Hi
Any one can tell how to determine the degrees of freedom of a population/sample in statistics ?
examples will be better.
Thanks in advance.
Birendra
Hi
Any one can tell how to determine the degrees of freedom of a population/sample in statistics ?
examples will be better.
Thanks in advance.
Birendra
The number of degrees of freedom is the sample/population size minus the number of coefficients/statistics you’ve calculated.
For example, if you have a sample of 50 data points and you’ve calculated the mean (one statistic), then you have 50 – 1 = 49 degrees of freedom. If you calculated the mean and standard deviation (two statistics), you have 50 – 2 = 48 degrees of freedom.
If you have a multiple regression with 5 independent variables, you have a sample of 35 data points, and yo have computed an intercept plus slope coefficients for all of the independent variables then you have 6 coefficients (one intercept and 5 slopes), so you have 35 – 6 = 29 degrees of freedom.
Degrees of freedom measures the no. of independent things. We take away the degrees of freedom as we introduce constraints .
E.G Chi square distribution with n degrees of freedom is the sum of the squares n independent standard normal distributions.
Yes, degrees of freedom is a kind of information accounting to figure out how much information (and its reliability) you can extract from your data set.
For each point of data (each case) in your dataset, you gain one degree of freedom. For each statistic that you calculate on the dataset, you lose a degree of freedom. If a statistic requires calculating an intermediate statistic (such as the standard deviation requiring you to calculate the mean as an intermediate calcuation), you subtract one for each calculation. Generally, the more degrees of freedom you have left over after that accounting, the more reliable the statistic and the conclusions drawn for it - other things equal.
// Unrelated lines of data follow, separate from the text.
(* ===== verification/Trading.v ===== *)
(** * [coordinator/src/orderbook/trading.rs], [async_match.rs]

    Matching a market order with the limit orders of the other side, and the
    processing of new orders.

    The database is threaded through; what a handler sends (feed and push
    messages, the trade it hands to the executor) is a log of effects.  [now] is
    the current time and [new_v4 n] the [n]-th fresh UUID of the call. *)

From stdpp Require Import base list option strings.
From Stdlib Require Import ZArith QArith Lia Sorting.Sorted.
From S2P Require Import Prelude Machine External Sorting Demo Commons Rollover SqlTypes Schema Db.
From S2P Require Import OrdersDb MatchesDb Referrals.

#[local] Open Scope Z_scope.
#[local] Open Scope decimal_scope.

(** [commons::TradingError]; the payload is what the text reports. *)
Inductive TradingError `{IdLib} :=
  | InvalidOrder (trader_id : PublicKey) (order_id : Uuid)
  | NoMatchFound (order_id : Uuid)
  | Other (e : Anyhow).

(** [notifications::NotificationKind]. *)
Inductive NotificationKind :=
  | RolloverWindowOpen | PositionSoonToExpire | PositionExpired | CollaborativeRevert
  | Custom (title message : string).

Module Effect.
Inductive t `{DecimalLib} `{IdLib} :=
  | DeleteOrder (id : Uuid)                                (* on the order book feed *)
  | NewOrder (order : Order.t)
  | PushNotification (trader_id : PublicKey) (kind : NotificationKind)
  | ExecuteTrade (params : TradeAndChannelParams.t)        (* [TradeExecutor::execute] *)
  | TradeErrorMessage (trader_id : PublicKey) (order_id : Uuid) (error : TradingError).
End Effect.

Module World.
Record t `{DecimalLib} `{IdLib} := mk { db : Db.t; log : list Effect.t }.
#[global] Arguments mk {_ _}.
End World.

Module NewOrderMessage.
Record t `{DecimalLib} `{IdLib} := mk {
  order : Order.t;
  order_reason : OrderReason.t;
  channel_opening_params : option ChannelOpeningParams.t;
}.
#[global] Arguments mk {_ _}.
End NewOrderMessage.

(** What the handlers find outside the database. *)
Module Env.
Record t `{IdLib} := mk {
  now : OffsetDateTime;
  new_v4 : nat -> Uuid;
  network : Network;
  oracle_pk : XOnlyPublicKey;
  order_matching_fee_rate : f32;          (* [settings] *)
  feed_open : bool;                       (* the feed has a receiver *)
  notifier_open : bool;
  is_connected : PublicKey -> bool;
}.
#[global] Arguments mk {_}.
End Env.

Section Trading.
Context `{DL : DecimalLib} `{BL : BitcoinLib} `{IL : IdLib} `{TL : TimeLib}.

(** ** Sorting and matching *)

(** The comparison of [sort_orders]. *)
Definition order_cmp (market_order_direction : Direction) (a b : Order.t) : comparison :=
  match d_cmp (Order.price a) (Order.price b) with
  | Eq => Z.compare (Order.timestamp a) (Order.timestamp b)
  | _ => match market_order_direction with
         | Long => d_cmp (Order.price a) (Order.price b)
         | Short => d_cmp (Order.price b) (Order.price a)
         end
  end.

Definition sort_orders (limit_orders : list Order.t) (market_order_direction : Direction)
    : list Order.t :=
  sort_by (order_cmp market_order_direction) limit_orders.

(** The [while] loop of [match_order]: the orders it takes. *)
Fixpoint take_orders {E} (orders : list Order.t) (remaining_quantity : Decimal)
    : outcome E (list Order.t) :=
  match orders with
  | [] => Ok []
  | matched_order :: orders =>
    remaining_quantity ← remaining_quantity -! Order.quantity matched_order;
    if d_leb remaining_quantity d_zero then Ok [matched_order]
    else rest ← take_orders orders remaining_quantity; Ok (matched_order :: rest)
  end.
For purposes of finding the reliability of a statistic, only the degrees of freedom used up in calculating that statistic are counted - i.e. if you calculate the standard deviation of something, the fact that you calculate some other statistic elsewhere is irrelevant, unless it is required as an input for calculating that statistic. In other words, each statistic has its own independent accounting mechanism for degrees of freedom. If you go into it, what it means is that when you learn how to calculate a statistic, you must also learn to calculate the degrees of freedom that goes along with it.
How many degrees of freedom are left over once you’ve done this accounting tells you something about how reliable your estimates are. For example, if you have two (x,y) data points, you can always fit a line to go through them, but that estimate is not very reliable because you can ALWAYS draw a best fit line going through two points. If you have 30 points and choose a best fit line, you are more confident that this is better fit (or more accuarately, your confidence intervals are smaller), because you have 30 data points and 2 statistics (slope and intercept), and therefore 28 degrees of freedom captured by the global F test used for checking the reliability of a regression (vs sampling error; there are other things that can make the regression unreliable too). Depending on how much dispersion there is around the best fit line, the fit may be good or bad, but if you have more degrees of freedom left over, the same degree of dispersion will usually result in a more confident fit.